James Gandolfini and Tom Hardy ponder a grim situation in The Drop.

It’s likely that the late James Gandolfini’s performance in The Drop will be lauded in tearfully hyperbolic fashion, maybe even to the point where it overshadows the movie. In all honesty, Gandolfini is pretty good — think of his best scenes in The Sopranos, particularly the ones in which his New Jersey mobster loses his cool in fits of murderous, bed-headed rage. Like Tony, his Marv in The Drop is menacingly brooding, but instead of fighting for his life, Marv is a gangster gone to seed, collapsing under the weight of life with no viable avenues for egress. The bar he ran has long since been taken from him by Chechen mobsters. Still working there, he lives with his sister, who wants to pull the plug on their elderly father, ailing and semi-conscious in an assisted-living facility. There is no joy for Marv, and his only hope is to rob his former business. Marv simmers with rage, but Gandolfini never lets him totally blow it, painting a character who is desperate and dangerous while remaining keenly aware of the dangers of what he is doing.

Gandolfini is understated here, but he’s not the only one carrying the dramatic burden. As Bob Saginowski, Marv’s cousin and a bar employee, Tom Hardy creates a character who is outwardly simple, submissive even, a person for whom bluster only leads to trouble. And yet, for the first two acts, Hardy plays Bob’s true self so close to the vest that it’s nearly invisible. It’s a performance that’s at least as gripping as Gandolfini’s, perhaps even more so because the late actor’s heavy breathing and rancorous, rapid-fire Jersey-accented deliver are already a brand. This is new territory for Hardy, and you hardly recognize him.

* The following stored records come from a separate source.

Lemma stop_current_process_ok s t sig s' : sys_ok s → stop_current_process s t sig = Ret s' →
  sys_ok s' ∧ cpus s' = cpus s.
Proof.
  intros Hok. unfold stop_current_process. intros (p & _ & (pt & Hs & [= <-])%bind_Ret)%bind_Ret.
  assert (pt_ok (foldl (stop_thread sig) (table s) (p_threads p))) as Hst by apply stop_threads_ok, Hok.
  split; [|done]. apply set_table_ok; [done| |].
  - apply add_effects_ok, wake_wait_wakers_ok. by eapply send_signal_ok.
  - eapply calm_table_trans; [apply (calm_foldl (stop_thread sig) (p_threads p)); apply calm_stop|].
    eapply calm_table_trans; [eapply calm_send; [|exact Hs]; intros; apply sigchld_sigcont|].
    eapply calm_table_trans; [apply calm_wakes|by apply calm_refl].
Qed.

Lemma to_user_inv (s s' : System (M := M)) c : to_user s c = Ret s' →
  ∃ cp cp', cpus s !! c = Some cp ∧ s' = set_cpu s c cp' ∧ cur cp' = cur cp ∧ phase cp' = UserMode.
Proof.
  unfold to_user, cpu_of. intros (cp & Hc%expect_Ret & [= <-])%bind_Ret. eauto 8.
Qed.

(** One turn of [prepare_next_process]. *)
Lemma prepare_step_ok s c cp s' : sys_ok s → cpus s !! c = Some cp → phase cp = Scheduling →
  prepare_step powersave s c = Ret (Some s') → sys_ok s'.
Proof.
  intros Hok Hc Hph. unfold prepare_step. intros (s1 & H1 & H)%bind_Ret.
  destruct (queue_back_ok _ _ _ _ Hok Hc Hph H1) as (Hok1 & cp1 & Hc1 & Hph1 & Hcur1). clear H1.
  destruct (is_empty (table s1)); [done|]. unfold cpu_of in H. rewrite Hc1 in H.
  apply bind_Ret in H as (u1 & _ & H). apply bind_Ret in H as (u2 & _ & H).
  apply bind_Ret in H as ([s2 acc] & H2 & H).
  destruct (pick_next_ok _ _ _ _ _ Hok1 Hc1 Hph1 Hcur1 H2) as (Hok2 & cp2 & Hc2 & Hph2 & Hrun). clear H2.
  destruct (negb acc); [by simplify_eq|]. rewrite Hc2 in H. bstep in H.
  destruct (cur cp2 =? POWERSAVE_TID) eqn:Hz.
  - apply Z.eqb_eq in Hz. apply bind_Ret in H as (s3 & H3 & H).
    destruct (load_registers_ok _ _ _ _ Hok2 H3) as (Hok3 & _ & x & cp3 & Hx & Hc3 & Hcur3 & Hph3 & _).
    apply bind_Ret in H as (s4 & (y & cp4 & Hy & -> & Hcur4 & _)%to_user_inv & [= <-]). simplify_eq.
    eapply start_executing; [done|done|congruence|done|]. left. congruence.
  - destruct Hrun as [Hrun|(t & Hi & Hst)]; [by rewrite Hrun in Hz|]. rewrite Hi in H.
    unfold take_syscall_task in H. destruct (syscall_task t) as [task|].
    + unfold goto, cpu_of in H. cbn [put set_table cpus] in H. rewrite Hc2 in H. bstep in H. injection H as <-.
      set (t' := set_syscall_task t None).
      assert (sys_ok (put s2 (cur cp2) t')) as Hok3.
      { apply set_table_ok; [done| |eapply calm_put; [done|by left]].
        eapply put_thread_ok; [apply Hok2|done| |simpl; congruence]. unfold same_place. simpl.
        by rewrite Hst. }
      eapply (start_executing (put s2 (cur cp2) t')); [done|done|done|done|]. right. exists t'. simpl.
      by rewrite lookup_insert_eq.
    + destruct (is_dead_or_stopped (state t)); [by simplify_eq|].
      apply bind_Ret in H as ([[d t3] s3] & H3 & H).
      destruct (deliver_ok _ _ _ _ _ _ _ Hok2 Hi (kept_refl t) H3) as (Hok3 & Hk & Hi3 & Hcs).
      destruct d as [|e|sig].
      * apply bind_Ret in H as (u3 & _ & H). apply bind_Ret in H as (s4 & H4 & H).
        destruct (load_registers_ok _ _ _ _ Hok3 H4) as (Hok4 & Htab & x & cp4 & Hx & Hc4 & Hcur4 & Hph4 & _).
        apply bind_Ret in H as (s5 & (y & cp5 & Hy & -> & Hcur5 & _)%to_user_inv & [= <-]).
        rewrite Hcs in Hx. simplify_eq. eapply start_executing; [done|done|congruence|done|].
        right. exists t3. rewrite Htab, Hcur4. split; [done|]. destruct Hk as (_ & _ & _ & ->). done.
      * apply bind_Ret in H as (pt & Hkill & [= <-]). apply set_table_ok; [done| |].
        { eapply kill_process_of_ok; [apply Hok3|exact Hkill]. }
        unfold kill_process_of in Hkill. rewrite Hi3 in Hkill. apply bind_Ret in Hkill as (p & _ & Hkill).
        by apply (calm_kills _ (p_threads p) e).
      * apply bind_Ret in H as (s4 & H4 & [= <-]). by eapply stop_current_process_ok.
Qed.

(** *** System calls *)
(** After a step at the end of which the processor goes on ([b]) or schedules. *)
Definition leaves (s : System (M := M)) (c : Z) (b : bool) : Prop :=
  ∃ cp, cpus s !! c = Some cp ∧ phase cp ≠ Scheduling ∧ (b = true → sys_ok s) ∧
    sys_ok (set_cpu s c (set_phase cp Scheduling)).

Lemma ok_leaves s c cp b : sys_ok s → cpus s !! c = Some cp → phase cp ≠ Scheduling → leaves s c b.
Proof. intros Hok Hc Hph. exists cp. split_and!; [done..|]. by eapply set_cpu_ok. Qed.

The film’s title is a reference to the mob practice of leaving ill-gotten money in illicit “banks,” a rotating, random network of bars that stash the cash for safe-keeping until the heat dies down. One night, as Bob and Marv are closing the bar, a pair of robbers make off with five grand. Bob relates a detail to the police that results in the mysterious return of the cash — along with a culprit’s severed forearm. Bob knows the Chechens expect to get the money back, though he doesn’t know that Marv has secret plans that are quietly spinning out of control.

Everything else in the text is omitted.